Итак, именно синтаксис, точнее, высказывание является для представителей «нового учения о языке» центром языковых изменений и ареной их реализации. Очевидно, что «парадигматическое мышление», ставшее центральным в лингвистике в последующие десятилетия, еще считается для них второстепенным. Как уже говорилось, звуковая речь начинается, по Н. Марру, не только не со звуков, но и не со слов, а с предложения. Предложение — это мысль активная, в отличие от пассивной. Из предложения выделяются члены предложения, затем оформляются слова, потом — грамматический строй. Далее, как пишет С. Д. Кацнельсон: «Не слова составлялись из готовых звуков, а, напротив, отдельные звуки вырабатывались в ходе развития отдельных языков и их словарного состава» [там же: 16]. Из предшественников «новое учение о языке» отмечало и принимало А. А. Потебню, который «с огромной силой подчеркнул роль предложения как стихии, где совершаются все грамматические процессы» [Кацнельсон 1939: 1].
Наиболее подробно процесс первичного вычленения компонентов синтаксического целого изложен И. И. Мещаниновым в монографии «К вопросу о стадиальности в письме и языке»: «…постепенно вырабатывался новый способ конструкции речи, использовавший для характеристики данного слова другие слова своей же речи, могущие придать требуемый оттенок, иначе самый смысл фразы оставался бы непонятным. Выделились так называемые вспомогательные слова, присоединение которых к другим выявляло действующую роль последних во фразе. И тогда как слова росли в своем объеме, превращаясь в процессе скрещения в многосложные, вспомогательные частицы сохранялись в своей более архаичной форме односложных слов, и, таким образом, при построении фраз упор стал делаться уже на эти функциональные частицы, осмыслявшие построение фразы оттенком служебной роли каждого входящего в ее состав слова. Следовательно, упор стал делаться на те односложные слова, которые обратились в вспомогательные частицы и которые постепенно утрачивали свое самостоятельное значение когда-то бывших слов. Благодаря этому упор стал делаться уже на слоги» [Мещанинов 1931: 63].
Иначе говоря, основной идеей марристов была идея непрерывного членения на подсмыслы первичного нерасчлененного смыслового комплекса и непрерывной их грамматикализации и дифференциации. Разумеется, богатый материал здесь давала и ранее известная энантиосемия языков древности.
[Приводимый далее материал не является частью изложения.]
Lemma Seek_ok v : le_file v → Seek (Offset v) = Ok (Z.to_nat (Offset v)).
Proof. intros (Ho & Hs & Hl). unfold Seek. destruct (Z.ltb_spec (Offset v) (2 ^ 63)); [done|lia]. Qed.
Lemma read_entry_same f v : le_file v → (Offset v < file_Size f)%Z → sys_read_entry f v = read_entry f v.
Proof.
  intros Hv Hf. unfold sys_read_entry, read_entry, pread. rewrite Seek_ok by done. destruct Hv as (Ho & Hs & _). unfold file_Size in Hf.
  cbn [res_bind]. rewrite decide_False by lia. cbn [res_bind]. rewrite <- (Z2Nat.id (Offset v) Ho) at 3.
  by rewrite slice_from_Ok by lia.
Qed.
Lemma take_zeros n k : n ≤ k → take n (zeros k) = zeros n.
Proof.
  revert k. induction n as [|n IH]; intros k Hk; [done|]. destruct k as [|k]; [lia|]. unfold zeros in *. cbn. by rewrite IH by lia.
Qed.
Lemma copy_at_pwrite f o src k :
  src ≠ [] → k = o + length src - length f → copy_at (f ++ zeros k) o src = pwrite f o src.
Proof.
  intros Hne ->. set (k := o + length src - length f). assert (length (zeros k) = k) as Hz by apply repeat_length.
  unfold copy_at. rewrite (take_ge src) by (rewrite length_app; lia). rewrite take_app, drop_app.
  rewrite (drop_ge (zeros k)) by lia. rewrite app_nil_r.
  assert (take (o - length f) (zeros k) = zeros (o - length f)) as ->.
  { apply take_zeros. destruct src; [done|]. cbn [length] in *. lia. }
  destruct src as [|c src]; [done|]. unfold pwrite. by rewrite <- app_assoc.
Qed.
Lemma write_entry_same f v src data :
  le_file v → slice_to data (Size v) = Ok src → write_entry f v data = Ok (pwrite f (Z.to_nat (Offset v)) src).
Proof.
  intros (Ho & Hs & Hl) E. unfold write_entry, wrap64, file_Size. rewrite Z.mod_small by lia. rewrite E. cbn [res_bind]. f_equal.
  unfold slice_to in E. destruct (Z.ltb_spec (Size v) 0); [lia|]. destruct (Z.ltb_spec (Z.of_nat (length data)) (Size v)); [done|].
  injection E as <-. assert (length (take (Z.to_nat (Size v)) data) = Z.to_nat (Size v)) as Hn by (rewrite length_take; lia).
  assert (take (Z.to_nat (Size v)) data ≠ []) as Hne by (intros E; rewrite E in Hn; cbn in Hn; lia).
  destruct (Z.ltb_spec (Z.of_nat (length f)) (Offset v + Size v)).
  - apply copy_at_pwrite; [done|]. rewrite Hn. lia.
  - rewrite <- (copy_at_pwrite f _ _ 0); [by rewrite app_nil_r|done|rewrite Hn; lia].
Qed.

(** The file of the operating system behaves as the one in memory: writes are the same, and so are reads of entries
    that start in the file. *)
Theorem systemFile_same f location data :
  Forall le_file location →
  sys_WriteData f location data = file_WriteData f location data ∧
  (Forall (λ v, Offset v < file_Size f)%Z location → sys_ReadData f location = file_ReadData f location).
Proof.
  intros Hl. unfold sys_WriteData, file_WriteData, sys_ReadData, file_ReadData. split.
  - generalize (String.list_ascii_of_string data) as d. revert f. induction Hl as [|v ls Hv Hl IH]; intros f d; [done|]. cbn.
    rewrite Seek_ok by done. cbn [res_bind]. destruct (slice_to d (Size v)) as [src| |] eqn:E; cbn [res_bind].
    + rewrite (write_entry_same f v src d) by done. cbn [res_bind]. destruct (slice_from d (Size v)); cbn [res_bind]; auto.
    + unfold write_entry. by rewrite E.
    + unfold write_entry. by rewrite E.
  - intros Hf. apply (f_equal (λ r, let! b := r in Ok (String.string_of_list_ascii b))).
    induction Hl as [|v ls Hv Hl IH]; [done|]. apply Forall_cons in Hf as [Hfv Hf]. cbn. rewrite read_entry_same by done.
    destruct (read_entry f v); cbn [res_bind]; [|done..]. by rewrite IH.
Qed.
(** A read at the end of the file panics, where the file in memory gives zeros. *)
Example read_at_end : sys_ReadData [] [mkLE 0 1] = Panic "EOF" ∧ file_ReadData [] [mkLE 0 1] = Ok (String.string_of_list_ascii (zeros 1)).
Proof. by split. Qed.
End SystemFile.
Семантический аспект «нового учения» был разработан в трудах В. И. Абаева, введшего понятие «идеологическая семантика», или «идеосемантика» [Абаев 1934]. Идеологическая семантика — это не этимология, как можно подумать первоначально (хотя этимология, по его утверждению, «вскрывает идеосемантику»), — это нечто близкое к тому, что теперь принято называть «картиной мира». Согласно концепции В. И. Абаева, люди в процессе взаимного осознавания и наречения мира сходным образом смотрят на явление, оно именуется в соответствии с «идеологией». Впоследствии эта внутренняя форма идеологии «выдыхается» и происходит «технизация». Для новых людей идеология уже неощутима. Так, сама грамматика, по мнению Абаева, есть результат технизации: «Самое существование грамматики как системы есть прямой результат технизации» [Абаев 1995: 51]. Но в каком-то смысле эта технизация, «выдохшаяся» идеология, есть для общества благодеяние, так как она экономит его силы. Поэтому процесс технизации влечет за собой, по Абаеву, два последствия: закон социализации и закон преемственности [там же: 57]. Интересно, что Абаев так же, как и телеологи, исследует принципы аналогии и принцип фонетических законов «без исключений». Здесь он так же точно, как и они, обращается к идеям Г. Шухардта о важности частотности слова в коммуникации [так же: 57—59]. Пожалуй, именно В. Абаев оказывается наиболее близким немецким телеологам. Системность языка, по его мнению, есть результат технизации, а в древности практически языки состояли из «исключений». Дело в том, что «каждый язык в своей грамматической и лексической структуре влачит в десемантизированном виде обрывки и клочья мировоззрений прошлого, в сильнейшей степени замаскированные и перепутанные процессами технизации» [там же: 61]. Сходные идеи высказывает и С. Д. Кацнельсон; он подчеркивает, что именно самые повседневные, элементарные понятия человеческой жизни связаны с супплетивизмом — т. е., иначе говоря, с набором исключений [Кацнельсон 1936: 13].